__Aim of the exercise__. Using the listing below, print exactly everything from the line with "processAIdata_loop MAX_AIS fuel ctxA" down to the line with "rewrite SA in H. rewrite SB. clear SA SB.", both included, and nothing more.

__Data for processing__.

(** One iteration of the loop on an AI whose value validates. *)
Lemma processAIdata_loop_step (fuel : nat) (ctx : gs1_encoder) (d : list ascii) (p : nat)
    (e : aiEntry) (n : nat) (ctx1 : gs1_encoder) (d1 : list ascii) :
  is_nul (deref (skipn p (c_str d))) = false ->
  lookupAIentry (skipn p (c_str d)) 0 = Some e ->
  validate_ai_val ctx e (p + length (ai e))
    (p + length (ai e) + strchr_end (skipn (p + length (ai e)) (c_str d)) "#") d
    = (n, ctx1, d1) ->
  n <> 0 ->
  ctx1 = ctx /\ d1 = d /\
  processAIdata_loop MAX_AIS (S fuel) ctx d p =
    if numAIs ctx <? MAX_AIS then
      let ctx2 := add_ai ctx {| aiEntry_ := e; value := p + length (ai e);
                                vallen := n mod 256 |} in
      let c := deref (skipn (p + length (ai e) + n) (c_str d)) in
      if fnc1 e && negb (Ascii.eqb c "#") && negb (is_nul c) then
        Some (false, set_err ctx2 (ai_msg "AI (" e ") data is too long"), d)
      else
        processAIdata_loop MAX_AIS fuel ctx2 d
          (if Ascii.eqb c "#" then p + length (ai e) + n + 1 else p + length (ai e) + n)
    else Some (false, set_err ctx (str "Too many AIs"), d).
Proof.
  intros Hn L V Hn0.
  destruct (validate_ai_val_spec _ _ _ _ _ _ _ _ V) as (-> & Sn & _ & _).
  destruct (Sn Hn0) as [-> _]. split; [reflexivity|]. split; [reflexivity|].
  simpl. rewrite Hn, L, V.
  destruct (Nat.eqb_spec n 0); [contradiction|]. reflexivity.
Qed.

Lemma processAIdata_run_total (ctx : gs1_encoder) (dataStr : list ascii) :
  gs1_processAIdata_run MAX_AIS ctx dataStr <> None.
Proof.
  unfold gs1_processAIdata_run.
  destruct (c_str dataStr) as [|c s] eqn:E; simpl; [discriminate|].
  destruct (is_nul c || negb (Ascii.eqb c "#")); [discriminate|].
  destruct (is_nul (deref s)); [discriminate|].
  pose proof (processAIdata_loop_total (S (length s)) (clear_err ctx) dataStr 1) as T.
  rewrite E in T. simpl in T. apply T; lia.
Qed.

Lemma gs1_processAIdata_spec (ctx : gs1_encoder) (d : list ascii)
    (ret : bool) (ctx' : gs1_encoder) (d' : list ascii) :
  gs1_processAIdata MAX_AIS ctx d = (ret, ctx', d') ->
  d' = d
  /\ (exists new, aiData ctx' = aiData ctx ++ new)
  /\ (ret = false -> errFlag ctx' = true /\ errMsg ctx' <> []).
Proof.
  unfold gs1_processAIdata.
  pose proof (processAIdata_run_total ctx d) as T.
  destruct (gs1_processAIdata_run MAX_AIS ctx d) as [res|] eqn:R; [|contradiction].
  intros ->. unfold gs1_processAIdata_run in R.
  assert (Nil : forall c : gs1_encoder, exists new, aiData c = aiData c ++ new)
    by (intros c; exists []; now rewrite app_nil_r).
  destruct (is_nul (deref (c_str d)) || negb (Ascii.eqb (deref (c_str d)) "#")).
  { inversion R; subst. split; [reflexivity|]. split; [apply (Nil ctx)|].
    intros _. split; [reflexivity | discriminate]. }
  destruct (is_nul (deref (skipn 1 (c_str d)))).
  { inversion R; subst. split; [reflexivity|]. split; [apply (Nil ctx)|].
    intros _. split; [reflexivity | discriminate]. }
  apply processAIdata_loop_spec in R. exact R.
Qed.

(** What a successful run of the loop appends does not depend on the
    context it starts from, as long as there is room. *)
Lemma processAIdata_loop_indep (fuel : nat) :
  forall ctxA ctxB d p ctxA' d',
    numAIs ctxB <= numAIs ctxA ->
    processAIdata_loop MAX_AIS fuel ctxA d p = Some (true, ctxA', d') ->
    exists new ctxB',
      aiData ctxA' = aiData ctxA ++ new
      /\ processAIdata_loop MAX_AIS fuel ctxB d p = Some (true, ctxB', d')
      /\ aiData ctxB' = aiData ctxB ++ new
      /\ errMsg ctxB' = errMsg ctxB /\ errFlag ctxB' = errFlag ctxB.
Proof.
  induction fuel as [|fuel IH]; intros ctxA ctxB d p ctxA' d' Hle H; [discriminate|].
  destruct (is_nul (deref (skipn p (c_str d)))) eqn:Hn.
  { simpl in H |- *. rewrite Hn in H |- *. inversion H; subst.
    exists [], ctxB. rewrite !app_nil_r. auto. }
  destruct (lookupAIentry (skipn p (c_str d)) 0) as [e|] eqn:L.
  2:{ simpl in H. rewrite Hn, L in H. discriminate. }
  destruct (validate_ai_val ctxA e (p + length (ai e))
              (p + length (ai e) + strchr_end (skipn (p + length (ai e)) (c_str d)) "#") d)
    as [[n ctx1] d1] eqn:V.
  destruct (Nat.eq_dec n 0) as [->|Hn0].
  { simpl in H. rewrite Hn, L, V in H. discriminate. }
  destruct (validate_ai_val_spec _ _ _ _ _ _ _ _ V) as (_ & _ & _ & I).
  destruct (I ctxB) as [ctxB1 VB].
  destruct (processAIdata_loop_step fuel ctxA d p e n ctx1 d1 Hn L V Hn0) as (_ & _ & SA).
  destruct (processAIdata_loop_step fuel ctxB d p e n ctxB1 d1 Hn L VB Hn0) as (_ & _ & SB).
  rewrite SA in H. rewrite SB. clear SA SB.
  destruct (Nat.ltb_spec (numAIs ctxA) MAX_AIS) as [HA|HA]; [|discriminate].
  destruct (Nat.ltb_spec (numAIs ctxB) MAX_AIS) as [HB|HB]; [|lia].
  cbv zeta in H |- *.
  match type of H with
  | (if ?c then _ else _) = _ => destruct c; [discriminate|]
  end.
  eapply IH in H.
  - destruct H as (new & ctxB' & NA & RB & NB & MB & FB).
    exists ({| aiEntry_ := e; value := p + length (ai e); vallen := n mod 256 |} :: new), ctxB'.
    rewrite NA, NB, RB, MB, FB, !add_ai_aiData, <- !app_assoc. auto.
  - unfold numAIs in *. rewrite !add_ai_aiData, !length_app. simpl. lia.
Qed.

(** C10.  Validation never modifies the data string: [validate_ai_val]
    and [gs1_processAIdata] hand it back byte for byte, for every input.
    When the check digit linter fails, as on the GTIN 12345678901234, it
    is the local copy [compval] whose last byte [gs1_validateParity] has
    overwritten with the computed digit. *)
Theorem validation_leaves_dataStr_unchanged :
  (forall ctx e start end_ d, snd (validate_ai_val ctx e start end_ d) = d)
  /\ (forall ctx d, snd (gs1_processAIdata MAX_AIS ctx d) = d)
  /\ (exists e m',
         lookupAIentry (str "01") 2 = Some e
         /\ validate_parts (parts e) fresh_ctx e 3 17
              {| dataBuf := str "#0112345678901234"; compval := [] |}
            = (None, set_err fresh_ctx (str "AI (01): Incorrect check digit"), m')
         /\ compval m' = str "12345678901231"
         /\ dataBuf m' = str "#0112345678901234").
Proof.
  split; [|split].
  - intros ctx e s r d.
    destruct (validate_ai_val ctx e s r d) as [[n ctx'] d'] eqn:V.
    apply validate_ai_val_spec in V. simpl. tauto.
  - intros ctx d.
    destruct (gs1_processAIdata MAX_AIS ctx d) as [[ret ctx'] d'] eqn:R.
    apply gs1_processAIdata_spec in R. simpl. tauto.
  - eexists. eexists. split; [vm_compute; reflexivity|].
    split; [vm_compute; reflexivity|]. split; reflexivity.
Qed.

__Final answer__.
    processAIdata_loop MAX_AIS fuel ctxA d p = Some (true, ctxA', d') ->
    exists new ctxB',
      aiData ctxA' = aiData ctxA ++ new
      /\ processAIdata_loop MAX_AIS fuel ctxB d p = Some (true, ctxB', d')
      /\ aiData ctxB' = aiData ctxB ++ new
      /\ errMsg ctxB' = errMsg ctxB /\ errFlag ctxB' = errFlag ctxB.
Proof.
  induction fuel as [|fuel IH]; intros ctxA ctxB d p ctxA' d' Hle H; [discriminate|].
  destruct (is_nul (deref (skipn p (c_str d)))) eqn:Hn.
  { simpl in H |- *. rewrite Hn in H |- *. inversion H; subst.
    exists [], ctxB. rewrite !app_nil_r. auto. }
  destruct (lookupAIentry (skipn p (c_str d)) 0) as [e|] eqn:L.
  2:{ simpl in H. rewrite Hn, L in H. discriminate. }
  destruct (validate_ai_val ctxA e (p + length (ai e))
              (p + length (ai e) + strchr_end (skipn (p + length (ai e)) (c_str d)) "#") d)
    as [[n ctx1] d1] eqn:V.
  destruct (Nat.eq_dec n 0) as [->|Hn0].
  { simpl in H. rewrite Hn, L, V in H. discriminate. }
  destruct (validate_ai_val_spec _ _ _ _ _ _ _ _ V) as (_ & _ & _ & I).
  destruct (I ctxB) as [ctxB1 VB].
  destruct (processAIdata_loop_step fuel ctxA d p e n ctx1 d1 Hn L V Hn0) as (_ & _ & SA).
  destruct (processAIdata_loop_step fuel ctxB d p e n ctxB1 d1 Hn L VB Hn0) as (_ & _ & SB).
  rewrite SA in H. rewrite SB. clear SA SB.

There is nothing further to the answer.